Exercise goal :: Return every entry from the listing below unaltered.

Material to process ::
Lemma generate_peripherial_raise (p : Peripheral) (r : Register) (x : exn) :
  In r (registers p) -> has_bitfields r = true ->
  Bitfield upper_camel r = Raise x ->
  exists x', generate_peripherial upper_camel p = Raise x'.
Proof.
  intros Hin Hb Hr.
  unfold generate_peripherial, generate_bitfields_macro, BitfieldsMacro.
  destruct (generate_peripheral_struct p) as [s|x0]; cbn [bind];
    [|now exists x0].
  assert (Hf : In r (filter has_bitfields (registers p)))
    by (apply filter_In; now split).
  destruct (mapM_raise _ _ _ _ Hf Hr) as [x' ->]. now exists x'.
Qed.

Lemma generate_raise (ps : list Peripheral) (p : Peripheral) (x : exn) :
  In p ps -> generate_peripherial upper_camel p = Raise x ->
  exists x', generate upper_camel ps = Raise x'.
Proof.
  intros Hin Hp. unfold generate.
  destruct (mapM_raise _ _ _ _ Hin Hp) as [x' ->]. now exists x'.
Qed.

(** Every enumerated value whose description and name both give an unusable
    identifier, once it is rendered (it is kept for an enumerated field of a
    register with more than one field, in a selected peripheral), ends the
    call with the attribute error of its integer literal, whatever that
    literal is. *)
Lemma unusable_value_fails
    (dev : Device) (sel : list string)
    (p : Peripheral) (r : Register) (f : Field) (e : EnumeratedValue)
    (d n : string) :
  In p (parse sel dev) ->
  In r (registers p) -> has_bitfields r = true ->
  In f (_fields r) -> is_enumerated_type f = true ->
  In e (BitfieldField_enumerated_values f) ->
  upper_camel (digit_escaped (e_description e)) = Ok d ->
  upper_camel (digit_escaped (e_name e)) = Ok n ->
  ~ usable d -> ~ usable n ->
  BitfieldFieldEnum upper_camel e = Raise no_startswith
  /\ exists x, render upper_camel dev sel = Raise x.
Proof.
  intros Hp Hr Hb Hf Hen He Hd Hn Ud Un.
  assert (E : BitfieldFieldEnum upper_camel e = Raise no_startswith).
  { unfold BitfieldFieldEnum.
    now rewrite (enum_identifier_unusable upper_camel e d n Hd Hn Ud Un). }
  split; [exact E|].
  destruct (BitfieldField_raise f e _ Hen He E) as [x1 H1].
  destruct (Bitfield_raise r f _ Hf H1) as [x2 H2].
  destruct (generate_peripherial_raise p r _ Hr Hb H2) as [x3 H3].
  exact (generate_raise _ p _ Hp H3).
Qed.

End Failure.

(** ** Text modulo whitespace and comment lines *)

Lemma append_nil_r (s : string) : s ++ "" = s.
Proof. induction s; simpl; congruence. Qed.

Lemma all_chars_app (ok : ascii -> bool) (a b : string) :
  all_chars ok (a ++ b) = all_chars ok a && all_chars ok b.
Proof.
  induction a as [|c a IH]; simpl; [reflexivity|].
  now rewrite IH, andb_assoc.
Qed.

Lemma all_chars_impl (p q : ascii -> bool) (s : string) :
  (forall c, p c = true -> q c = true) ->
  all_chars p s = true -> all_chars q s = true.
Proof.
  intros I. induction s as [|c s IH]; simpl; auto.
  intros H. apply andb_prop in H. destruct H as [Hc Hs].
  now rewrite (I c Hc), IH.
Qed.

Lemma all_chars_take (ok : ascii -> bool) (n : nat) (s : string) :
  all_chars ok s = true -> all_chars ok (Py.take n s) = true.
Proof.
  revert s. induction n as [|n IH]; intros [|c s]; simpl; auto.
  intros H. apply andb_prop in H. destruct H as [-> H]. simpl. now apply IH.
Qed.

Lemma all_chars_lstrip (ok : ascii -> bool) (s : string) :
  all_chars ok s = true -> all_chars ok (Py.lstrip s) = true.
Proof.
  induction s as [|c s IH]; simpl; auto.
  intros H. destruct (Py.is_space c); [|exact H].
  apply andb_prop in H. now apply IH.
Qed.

Answer ::
Lemma generate_peripherial_raise (p : Peripheral) (r : Register) (x : exn) :
  In r (registers p) -> has_bitfields r = true ->
  Bitfield upper_camel r = Raise x ->
  exists x', generate_peripherial upper_camel p = Raise x'.
Proof.
  intros Hin Hb Hr.
  unfold generate_peripherial, generate_bitfields_macro, BitfieldsMacro.
  destruct (generate_peripheral_struct p) as [s|x0]; cbn [bind];
    [|now exists x0].
  assert (Hf : In r (filter has_bitfields (registers p)))
    by (apply filter_In; now split).
  destruct (mapM_raise _ _ _ _ Hf Hr) as [x' ->]. now exists x'.
Qed.

Lemma generate_raise (ps : list Peripheral) (p : Peripheral) (x : exn) :
  In p ps -> generate_peripherial upper_camel p = Raise x ->
  exists x', generate upper_camel ps = Raise x'.
Proof.
  intros Hin Hp. unfold generate.
  destruct (mapM_raise _ _ _ _ Hin Hp) as [x' ->]. now exists x'.
Qed.

(** Every enumerated value whose description and name both give an unusable
    identifier, once it is rendered (it is kept for an enumerated field of a
    register with more than one field, in a selected peripheral), ends the
    call with the attribute error of its integer literal, whatever that
    literal is. *)
Lemma unusable_value_fails
    (dev : Device) (sel : list string)
    (p : Peripheral) (r : Register) (f : Field) (e : EnumeratedValue)
    (d n : string) :
  In p (parse sel dev) ->
  In r (registers p) -> has_bitfields r = true ->
  In f (_fields r) -> is_enumerated_type f = true ->
  In e (BitfieldField_enumerated_values f) ->
  upper_camel (digit_escaped (e_description e)) = Ok d ->
  upper_camel (digit_escaped (e_name e)) = Ok n ->
  ~ usable d -> ~ usable n ->
  BitfieldFieldEnum upper_camel e = Raise no_startswith
  /\ exists x, render upper_camel dev sel = Raise x.
Proof.
  intros Hp Hr Hb Hf Hen He Hd Hn Ud Un.
  assert (E : BitfieldFieldEnum upper_camel e = Raise no_startswith).
  { unfold BitfieldFieldEnum.
    now rewrite (enum_identifier_unusable upper_camel e d n Hd Hn Ud Un). }
  split; [exact E|].
  destruct (BitfieldField_raise f e _ Hen He E) as [x1 H1].
  destruct (Bitfield_raise r f _ Hf H1) as [x2 H2].
  destruct (generate_peripherial_raise p r _ Hr Hb H2) as [x3 H3].
  exact (generate_raise _ p _ Hp H3).
Qed.

End Failure.

(** ** Text modulo whitespace and comment lines *)

Lemma append_nil_r (s : string) : s ++ "" = s.
Proof. induction s; simpl; congruence. Qed.

Lemma all_chars_app (ok : ascii -> bool) (a b : string) :
  all_chars ok (a ++ b) = all_chars ok a && all_chars ok b.
Proof.
  induction a as [|c a IH]; simpl; [reflexivity|].
  now rewrite IH, andb_assoc.
Qed.

Lemma all_chars_impl (p q : ascii -> bool) (s : string) :
  (forall c, p c = true -> q c = true) ->
  all_chars p s = true -> all_chars q s = true.
Proof.
  intros I. induction s as [|c s IH]; simpl; auto.
  intros H. apply andb_prop in H. destruct H as [Hc Hs].
  now rewrite (I c Hc), IH.
Qed.

Lemma all_chars_take (ok : ascii -> bool) (n : nat) (s : string) :
  all_chars ok s = true -> all_chars ok (Py.take n s) = true.
Proof.
  revert s. induction n as [|n IH]; intros [|c s]; simpl; auto.
  intros H. apply andb_prop in H. destruct H as [-> H]. simpl. now apply IH.
Qed.

Lemma all_chars_lstrip (ok : ascii -> bool) (s : string) :
  all_chars ok s = true -> all_chars ok (Py.lstrip s) = true.
Proof.
  induction s as [|c s IH]; simpl; auto.
  intros H. destruct (Py.is_space c); [|exact H].
  apply andb_prop in H. now apply IH.
Qed.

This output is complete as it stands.